(Collected data entries)
(* ===== verification/OzSpec.v ===== *)
(** * The OZ objects in every program and every interleaving

    The invariant of [OzSystem], kept by each operation of the program and
    each callback of MAMA. *)

From S2P Require Import Prelude CLib CMonad CDouble OzTopics Oz OzSystem OzProofs OzConn.
Import Topics Oz System OzInv OzConn.

Module OzSafe.

(** ** What MAMA promises *)

(** The calls whose handle is kept in an object that is called back. *)
Definition creates (c : mcall) : Prop :=
  match c with mamaSubscription_allocate | mamaInbox_create2 _ _ _ | mamaTimer_create2 _ _ _ => True | _ => False end.

(** A creation gives a handle of its own when it succeeds, and leaves NULL
    when it fails. *)
Class Mama (answer : nat → mcall → mama_status) (handle_of : nat → mcall → Z) := {
  handle_fresh n m c d : creates c → creates d → handle_of n c = handle_of m d → handle_of n c ≠ 0%Z → n = m;
  handle_ok n c : creates c → answer n c = MAMA_STATUS_OK → handle_of n c ≠ 0%Z;
  handle_failed n c : creates c → answer n c ≠ MAMA_STATUS_OK → handle_of n c = 0%Z }.

Section Safe.

Context (answer : nat → mcall → mama_status) (handle_of : nat → mcall → Z) `{!Mama answer handle_of}.

Definition old (o : oz) (h : Z) : Prop := ∃ n c, n < o_calls o ∧ creates c ∧ handle_of n c = h.

(** What the variables of type [shared_ptr] point to. *)
Definition own (s : sys) (o : owner) : option nat :=
  match o with
  | client n => s_vars s !! n
  | ofRequest r => o_reqs (s_oz s) !! r ≫= r_pub
  | local => None
  end.

(** A request with an inbox has its semaphore and its publisher, and MAMA
    knows it. *)
Definition ReqInv (reqs : gmap nat request) (calls : mama) : Prop :=
  ∀ a r, reqs !! a = Some r → r_inbox r ≠ 0%Z →
    is_Some (r_replied r) ∧ is_Some (r_pub r) ∧ ∃ b, calls !! (kInbox, r_inbox r) = Some (a, b).

Definition Inv (s : sys) : Prop :=
  pubs_ok (own s) (s_oz s) ∧ ConnInv (s_oz s)
  ∧ (∀ k, ObjInv k (handles k (s_oz s)) (s_mama s) (s_held s) (o_next (s_oz s)) (old (s_oz s)))
  ∧ ReqInv (o_reqs (s_oz s)) (s_mama s).

Lemma old_mono (o o' : oz) h : o_calls o ≤ o_calls o' → old o h → old o' h.
Proof. intros Hn (n & c & ? & ? & ?). exists n, c. split; [lia|done]. Qed.

(** The handle of the next call. *)
Lemma new_handle o c : creates c → handle_of (o_calls o) c ≠ 0%Z →
  ¬ old o (handle_of (o_calls o) c) ∧ ∀ o', o_calls o < o_calls o' → old o' (handle_of (o_calls o) c).
Proof.
  intros Hc H0. split.
  - intros (n & d & Hn & Hd & E). assert (n = o_calls o); [|lia]. symmetry. eapply handle_fresh; [exact Hc|exact Hd|done|done].
  - intros o' Ho. by exists (o_calls o), c.
Qed.

Lemma pubs_ok_ext own1 own2 s s' :
  (∀ o, own1 o = own2 o) → o_conns s' = o_conns s → o_pubs s' = o_pubs s → o_next s ≤ o_next s' →
  pubs_ok own1 s → pubs_ok own2 s'.
Proof. intros E Ec Ep Hn HP. unfold pubs_ok. rewrite Ec, Ep. by eapply PubInv_ext, HP. Qed.

(** ** Operations on publishers *)

Lemma inv_quiet s oz' log vars' :
  Inv s → quiet log → others_same (s_oz s) oz' →
  pubs_ok (own (mkSys oz' (s_mama s) (s_held s) vars')) oz' →
  Inv (mkSys oz' (after log (s_mama s)) (s_held s) vars').
Proof.
  intros (HP & HS & HO & HR) Hq F HP'. rewrite Hq. pose proof F as (_ & F2 & F3 & F4 & F5 & F6).
  split; [done|]. cbn [s_oz s_mama s_held]. split; [by eapply ConnInv_kept, HS; [apply conns_kept_same|]|]. split; [|by rewrite F3].
  intros k. assert (handles k oz' = handles k (s_oz s)) as -> by (destruct k; cbn; congruence).
  eapply ObjInv_frame, HO; [done|done|done|]. intros h. by apply old_mono.
Qed.

(** [allowed] operations keep the invariant. *)
Definition keeps (s : sys) (o : op) : Prop :=
  wp (run answer handle_of s o)
    (λ a oz' log, Inv (mkSys oz' (mama_next o (after log (s_mama s))) (held_next o a (s_held s)) (vars_next o a (s_vars s))))
    (s_oz s).

Lemma keeps_get s n c topic : Inv s → allowed s (oGetPublisher n c topic) → keeps s (oGetPublisher n c topic).
Proof.
  intros HI [Hn Hc]. unfold keeps, run. apply wp_bind. eapply wp_mono; [|apply (getPublisher_wp (own s)); [by apply HI|done|done]].
  intros r s1 log1 (-> & F & a & p & -> & _ & _ & HP). apply (wp_part _ _ _ _ eq_refl). cbn [app mama_next held_next vars_next].
  apply (inv_quiet s s1 []); [done|done|done|]. eapply pubs_ok_ext, HP; [|done..]. intros o. unfold upd.
  destruct F as (_ & _ & F3 & _). destruct o as [m|r|]; cbn.
  - destruct (decide (m = n)) as [->|Hm]; [rewrite decide_True, lookup_insert_eq by done; done|].
    rewrite decide_False, lookup_insert_ne by congruence. done.
  - by rewrite F3.
  - done.
Qed.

[TASK DIRECTIONS]
Your task is to repeat every entry above exactly.

[RESPONSE TO THIS EXERCISE]
(* ===== verification/OzSpec.v ===== *)
(** * The OZ objects in every program and every interleaving

    The invariant of [OzSystem], kept by each operation of the program and
    each callback of MAMA. *)

From S2P Require Import Prelude CLib CMonad CDouble OzTopics Oz OzSystem OzProofs OzConn.
Import Topics Oz System OzInv OzConn.

Module OzSafe.

(** ** What MAMA promises *)

(** The calls whose handle is kept in an object that is called back. *)
Definition creates (c : mcall) : Prop :=
  match c with mamaSubscription_allocate | mamaInbox_create2 _ _ _ | mamaTimer_create2 _ _ _ => True | _ => False end.

(** A creation gives a handle of its own when it succeeds, and leaves NULL
    when it fails. *)
Class Mama (answer : nat → mcall → mama_status) (handle_of : nat → mcall → Z) := {
  handle_fresh n m c d : creates c → creates d → handle_of n c = handle_of m d → handle_of n c ≠ 0%Z → n = m;
  handle_ok n c : creates c → answer n c = MAMA_STATUS_OK → handle_of n c ≠ 0%Z;
  handle_failed n c : creates c → answer n c ≠ MAMA_STATUS_OK → handle_of n c = 0%Z }.

Section Safe.

Context (answer : nat → mcall → mama_status) (handle_of : nat → mcall → Z) `{!Mama answer handle_of}.

Definition old (o : oz) (h : Z) : Prop := ∃ n c, n < o_calls o ∧ creates c ∧ handle_of n c = h.

(** What the variables of type [shared_ptr] point to. *)
Definition own (s : sys) (o : owner) : option nat :=
  match o with
  | client n => s_vars s !! n
  | ofRequest r => o_reqs (s_oz s) !! r ≫= r_pub
  | local => None
  end.

(** A request with an inbox has its semaphore and its publisher, and MAMA
    knows it. *)
Definition ReqInv (reqs : gmap nat request) (calls : mama) : Prop :=
  ∀ a r, reqs !! a = Some r → r_inbox r ≠ 0%Z →
    is_Some (r_replied r) ∧ is_Some (r_pub r) ∧ ∃ b, calls !! (kInbox, r_inbox r) = Some (a, b).

Definition Inv (s : sys) : Prop :=
  pubs_ok (own s) (s_oz s) ∧ ConnInv (s_oz s)
  ∧ (∀ k, ObjInv k (handles k (s_oz s)) (s_mama s) (s_held s) (o_next (s_oz s)) (old (s_oz s)))
  ∧ ReqInv (o_reqs (s_oz s)) (s_mama s).

Lemma old_mono (o o' : oz) h : o_calls o ≤ o_calls o' → old o h → old o' h.
Proof. intros Hn (n & c & ? & ? & ?). exists n, c. split; [lia|done]. Qed.

(** The handle of the next call. *)
Lemma new_handle o c : creates c → handle_of (o_calls o) c ≠ 0%Z →
  ¬ old o (handle_of (o_calls o) c) ∧ ∀ o', o_calls o < o_calls o' → old o' (handle_of (o_calls o) c).
Proof.
  intros Hc H0. split.
  - intros (n & d & Hn & Hd & E). assert (n = o_calls o); [|lia]. symmetry. eapply handle_fresh; [exact Hc|exact Hd|done|done].
  - intros o' Ho. by exists (o_calls o), c.
Qed.

Lemma pubs_ok_ext own1 own2 s s' :
  (∀ o, own1 o = own2 o) → o_conns s' = o_conns s → o_pubs s' = o_pubs s → o_next s ≤ o_next s' →
  pubs_ok own1 s → pubs_ok own2 s'.
Proof. intros E Ec Ep Hn HP. unfold pubs_ok. rewrite Ec, Ep. by eapply PubInv_ext, HP. Qed.

(** ** Operations on publishers *)

Lemma inv_quiet s oz' log vars' :
  Inv s → quiet log → others_same (s_oz s) oz' →
  pubs_ok (own (mkSys oz' (s_mama s) (s_held s) vars')) oz' →
  Inv (mkSys oz' (after log (s_mama s)) (s_held s) vars').
Proof.
  intros (HP & HS & HO & HR) Hq F HP'. rewrite Hq. pose proof F as (_ & F2 & F3 & F4 & F5 & F6).
  split; [done|]. cbn [s_oz s_mama s_held]. split; [by eapply ConnInv_kept, HS; [apply conns_kept_same|]|]. split; [|by rewrite F3].
  intros k. assert (handles k oz' = handles k (s_oz s)) as -> by (destruct k; cbn; congruence).
  eapply ObjInv_frame, HO; [done|done|done|]. intros h. by apply old_mono.
Qed.

(** [allowed] operations keep the invariant. *)
Definition keeps (s : sys) (o : op) : Prop :=
  wp (run answer handle_of s o)
    (λ a oz' log, Inv (mkSys oz' (mama_next o (after log (s_mama s))) (held_next o a (s_held s)) (vars_next o a (s_vars s))))
    (s_oz s).

Lemma keeps_get s n c topic : Inv s → allowed s (oGetPublisher n c topic) → keeps s (oGetPublisher n c topic).
Proof.
  intros HI [Hn Hc]. unfold keeps, run. apply wp_bind. eapply wp_mono; [|apply (getPublisher_wp (own s)); [by apply HI|done|done]].
  intros r s1 log1 (-> & F & a & p & -> & _ & _ & HP). apply (wp_part _ _ _ _ eq_refl). cbn [app mama_next held_next vars_next].
  apply (inv_quiet s s1 []); [done|done|done|]. eapply pubs_ok_ext, HP; [|done..]. intros o. unfold upd.
  destruct F as (_ & _ & F3 & _). destruct o as [m|r|]; cbn.
  - destruct (decide (m = n)) as [->|Hm]; [rewrite decide_True, lookup_insert_eq by done; done|].
    rewrite decide_False, lookup_insert_ne by congruence. done.
  - by rewrite F3.
  - done.
Qed.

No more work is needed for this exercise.